> **WHAT YOU NEED TO DO**: All lines from the first line of the material up to and including the line with "[_sqlite_attestations.py]): proofs minted" must be copied exactly, and no others.

> **GIVEN DATA**:
(* ===== verification/EffectStore.v ===== *)
(** The effect facts and attestations of the durable store
    ([src/constructicon/substrate/journal/_sqlite_execution.py],
    [_sqlite_attestations.py]): proofs minted once under a content-derived
    identity, effects prepared once under an idempotency key and closed by one
    receipt with its event.

    Rows of the historical eras, which no current writer makes, are not
    modelled. *)

From S2P Require Import Prelude Identity Address Capability Message Run Effect Journal.

(** ** Attestations *)

(** The identity law under which the stored proof was minted. *)
Definition attestation_sound (a : Attestation) : bool :=
  match a.(created_by_run) with
  | Some run => bool_decide (a.(attestation_id) = attestation_id_for_run a.(att_draft) run)
  | None => bool_decide (a.(attestation_id) = attestation_id_for a.(att_draft))
            && bool_decide (a.(att_draft).(dr_action) = ActionPromote)
            && match a.(att_draft).(dr_subject) with SubjectComponent _ => true | _ => false end
  end.
Definition stored_attestation_for_id (s : store) (id : string) : result exn (option Attestation) :=
  match filter (λ ka : string * Attestation, ka.1 = id ∨ ka.2.(attestation_id) = id) s.(attested) with
  | [] => Ok None
  | [(key, a)] =>
      if decide (key = id ∧ a.(attestation_id) = id ∧ attestation_sound a = true) then Ok (Some a)
      else Raise (JournalDamaged (AttestationDamaged id))
  | _ => Raise (JournalDamaged (AttestationSelectors id))
  end.
Definition load_attestation (id : string) : J (option Attestation) :=
  let* s := get in lift (stored_attestation_for_id s id).

Fixpoint prior_mint (s : store) (d : AttestationDraft) (creator : option RunId) (ids : list string) :
    result exn (option Attestation) :=
  match ids with
  | [] => Ok None
  | id :: ids =>
      stored ← stored_attestation_for_id s id;
      match stored with
      | None => prior_mint s d creator ids
      | Some proof =>
          if decide (proof.(att_draft) ≠ d) then Raise (JournalDamaged (AttestationDiffers id))
          else if decide (proof.(created_by_run) = creator) then Ok (Some proof)
          else if decide (id ≠ attestation_id_for d) then Raise (JournalDamaged (AttestationCreator id))
          else prior_mint s d creator ids
      end
  end.
Definition _stored_attestation_for_draft (s : store) (d : AttestationDraft) (creator : option RunId) :
    result exn (option Attestation) :=
  prior_mint s d creator
    (match creator with
     | None => [attestation_id_for d]
     | Some run => [attestation_id_for_run d run; attestation_id_for d]
     end).
Definition _insert_attestation (a : Attestation) : J unit :=
  let* s := get in
  let* prior := lift (stored_attestation_for_id s a.(attestation_id)) in
  match prior with
  | Some p =>
      if decide (mkAttestation p.(attestation_id) p.(att_draft) p.(created_by_run) a.(att_created) = a)
      then eret tt else raise (JournalDamaged (AttestationDiffers a.(attestation_id)))
  | None => modify (add_attestation a)
  end.
Definition mint_once (d : AttestationDraft) (creator : option RunId) (id now : string) : J Attestation :=
  let* s := get in
  let* stored := lift (_stored_attestation_for_draft s d creator) in
  match stored with
  | Some a => eret a
  | None => let a := mkAttestation id d creator now in _insert_attestation a;;; eret a
  end.
Definition mint_attestation (lease : RunLease) (d : AttestationDraft) (now : string) : J Attestation := _txn (
  let run := lease.(lease_run) in
  let* row := _run_mutation_row run in
  match row with
  | None => raise (OwnershipLost run)
  | Some r =>
      if negb (holds lease r) then raise (OwnershipLost run)
      else if decide (d.(dr_manifest) ≠ r.(row_manifest)) then
        raise (ContractViolation (AttestationOtherManifest run))
      else if bool_decide (d.(dr_action) = ActionSend)
              && negb match d.(dr_subject) with SubjectSend s => bool_decide (s.(send_run) = run) | _ => false end
      then raise (ContractViolation (SendNamesOtherRun run))
      else mint_once d (Some run) (attestation_id_for_run d run) now
  end).
Definition mint_policy_attestation (d : AttestationDraft) (now : string) : J Attestation :=
  if negb (bool_decide (d.(dr_action) = ActionPromote)
           && match d.(dr_subject) with SubjectComponent _ => true | _ => false end)
  then raise (ContractViolation PolicyPromotesOnly)
  else _txn (mint_once d None (attestation_id_for d) now).

(** ** Effects *)
Definition _effect_request_key (r : EffectRequest) : Digest :=
  idempotency_key r.(rq_manifest) r.(rq_path) r.(rq_kind) r.(rq_subject) r.(rq_mode).
Definition _effect_event_kind (r : EffectReceipt) : string :=
  match r.(rc_status) with
  | Committed => "EffectCommitted" | Rejected => "EffectRejected"
  | Simulated => "EffectSimulated" | Unknown => "EffectUnresolved"
  end.
Definition RECONCILED : string := "EffectReconciled".
Definition outcome_kinds (r : EffectReceipt) : list string := [_effect_event_kind r; RECONCILED].
Definition _effect_outcome_payload (q : EffectRequest) (r : EffectReceipt) : list (string * json) :=
  [("kind", JStr q.(rq_kind)); ("idempotency_key", JStr q.(rq_key));
   ("request_hash", JStr (request_hash q)); ("receipt_hash", JStr (effect_receipt_hash r))].
(** [_effect_key_from_event_payload] *)
Definition payload_key (p : option event_payload) : option Digest :=
  match p with
  | Some (PMembers members) =>
      match Dict.get "idempotency_key" members with
      | Some (JStr key) => if is_ok (Digest_well_formed key) then Some key else None
      | _ => None
      end
  | _ => None
  end.
Definition _effect_event_rows (s : store) (key : Digest) : list JournalEvent :=
  filter (λ e, payload_key e.(ev_payload) = Some key) s.(events).
Definition _effect_row (s : store) (key : Digest) : result exn (option (Digest * effect_row)) :=
  match filter (λ kr : Digest * effect_row, kr.1 = key ∨ kr.2.(ef_request).(rq_key) = key) s.(effects) with
  | [] => if decide (_effect_event_rows s key = []) then Ok None
          else Raise (JournalDamaged (OutcomeWithoutRow key))
  | [row] => Ok (Some row)
  | _ => Raise (JournalDamaged (EffectSelectors key))
  end.
Definition _effect_receipt_from_row (key : Digest) (q : EffectRequest) (r : EffectReceipt) :
    result exn EffectReceipt :=
  if decide (r.(rc_request) ≠ request_hash q) then Raise (JournalDamaged (EffectRowDamaged key)) else Ok r.
(** The row is prepared without an outcome event, or closed by exactly one. *)
Definition _validate_effect_lifecycle (s : store) (key : Digest) (row : effect_row) : result exn () :=
  let broken := Raise (JournalDamaged (EffectLifecycle key)) in
  match row.(ef_receipt), _effect_event_rows s key with
  | None, [] => Ok tt
  | None, _ => broken
  | Some (receipt, run, seq_), [e] =>
      match event_at s run seq_ with
      | Some e' =>
          if decide (e.(ev_run) = e'.(ev_run) ∧ e.(ev_seq) = e'.(ev_seq)
                     ∧ e'.(ev_kind) ∈ outcome_kinds receipt ∧ e'.(ev_path) = Some row.(ef_request).(rq_path))
          then
            if match e'.(ev_payload) with
               | Some (PMembers ms) =>
                   bool_decide (canonical_text (JObj ms)
                                = canonical_text (JObj (_effect_outcome_payload row.(ef_request) receipt)))
               | _ => false
               end then Ok tt else broken
          else broken
      | None => broken
      end
  | Some _, _ => broken
  end.
Definition _effect_request_from_row (s : store) (key : Digest) (row : effect_row) : result exn EffectRequest :=
  let q := row.(ef_request) in
  let invalid := Raise (JournalDamaged (EffectRowDamaged key)) in
  match Dict.get row.(ef_run) s.(runs) with
  | None => invalid
  | Some r =>
      _ ← validated_run_fence s row.(ef_run) r;
      (* [stored_effect_request] decodes the row's text, which is JSON *)
      if decide (json_ok (JObj q.(rq_subject)) = false ∨ q.(rq_run) ≠ row.(ef_run) ∨ q.(rq_manifest) ≠ r.(row_manifest)
                 ∨ q.(rq_key) ≠ key ∨ q.(rq_key) ≠ _effect_request_key q) then invalid else
      known ← match q.(rq_attestation) with
              | None => Ok true
              | Some id => a ← stored_attestation_for_id s id; Ok (bool_decide (is_Some a))
              end;
      if negb known then invalid else
      _ ← match row.(ef_receipt) with
          | None => Ok tt
          | Some (receipt, _, _) => _ ← _effect_receipt_from_row key q receipt; Ok tt
          end;
      _ ← _validate_effect_lifecycle s key row;
      Ok q
  end.
Definition receipt_of (s : store) (key : Digest) : result exn (option EffectReceipt) :=
  found ← _effect_row s key;
  match found with
  | None => Ok None
  | Some (k, row) =>
      q ← _effect_request_from_row s k row;
      if decide (q.(rq_key) ≠ key) then Raise (JournalDamaged (EffectRowDamaged key)) else
      match row.(ef_receipt) with
      | None => Ok None
      | Some (receipt, _, _) => r ← _effect_receipt_from_row k q receipt; Ok (Some r)
      end
  end.
Definition receipt_for (key : Digest) : J (option EffectReceipt) :=
  let* s := get in lift (receipt_of s key).

Definition CHANNEL_SEND_EFFECT : string := "channel_send".
Definition _require_no_channel_send_fact (s : store) (q : EffectRequest) : result exn () :=
  if decide (q.(rq_kind) ≠ CHANNEL_SEND_EFFECT) then Ok tt else
  match parse_intent q.(rq_subject) with
  | None => Raise (ContractViolation NoExactIntent)
  | Some i =>
      if decide (i.(in_message_id) ∈ s.(channel_messages))
      then Raise (JournalDamaged (MessageWithoutPreparation q.(rq_key))) else Ok tt
  end.
(** Prepare one global key; its first exact request is the one returned. *)
Definition record_effect_prepared (lease : RunLease) (q : EffectRequest) : J EffectRequest :=
  let run := lease.(lease_run) in
  if decide (q.(rq_run) ≠ run ∨ q.(rq_key) ≠ _effect_request_key q)
  then raise (ContractViolation (EffectContradicts q.(rq_key))) else
  _txn (
    let* row := _run_mutation_row run in
    match row with
    | None => raise (OwnershipLost run)
    | Some r =>
        if negb (holds lease r) then raise (OwnershipLost run)
        else if decide (q.(rq_manifest) ≠ r.(row_manifest))
        then raise (ContractViolation (EffectOtherManifest q.(rq_key)))
        else
          let* s := get in
          let* existing := lift (_effect_row s q.(rq_key)) in
          match existing with
          | Some (k, row) => lift (_effect_request_from_row s k row)
          | None =>
              lift (_require_no_channel_send_fact s q);;;
              let prepared := mkEffect run q None in
              modify (set_effect q.(rq_key) prepared);;;
              let* s := get in
              lift (_effect_request_from_row s q.(rq_key) prepared)
          end
    end).

Inductive outcome_disposition := Recorded | AlreadyRecorded.
Definition record_effect_outcome (lease : RunLease) (q : EffectRequest) (receipt : EffectReceipt)
    (kind : string) : J outcome_disposition :=
  if decide (q.(rq_key) ≠ _effect_request_key q ∨ receipt.(rc_request) ≠ request_hash q)
  then raise (ContractViolation (OutcomeContradicts q.(rq_key)))
  else if decide (kind ∉ outcome_kinds receipt) then raise (ContractViolation (OutcomeKind q.(rq_key))) else
  _txn (
    let* s := get in
    let* existing := lift (_effect_row s q.(rq_key)) in
    match existing with
    | None => raise (JournalDamaged (NoPreparation q.(rq_key)))
    | Some (k, row) =>
        let* stored := lift (_effect_request_from_row s k row) in
        if negb (same_request stored q) then raise (JournalDamaged (OutcomeOtherPreparation q.(rq_key))) else
        match row.(ef_receipt) with
        | Some (prior, _, _) =>
            let* prior := lift (_effect_receipt_from_row k stored prior) in
            if same_receipt prior receipt then eret AlreadyRecorded
            else raise (JournalDamaged (DifferentReceipt q.(rq_key)))
        | None =>
            let* seq_ := _allocate_seq lease [RUNNING] in
            modify (set_effect q.(rq_key) (mkEffect row.(ef_run) row.(ef_request)
                      (Some (receipt, lease.(lease_run), seq_))));;;
            _insert_event lease.(lease_run) seq_ kind (Some q.(rq_path))
              (Some (PMembers (_effect_outcome_payload q receipt)));;;
            eret Recorded
        end
    end).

> **RESPONSE BOX**:
(* ===== verification/EffectStore.v ===== *)
(** The effect facts and attestations of the durable store
    ([src/constructicon/substrate/journal/_sqlite_execution.py],
    [_sqlite_attestations.py]): proofs minted once under a content-derived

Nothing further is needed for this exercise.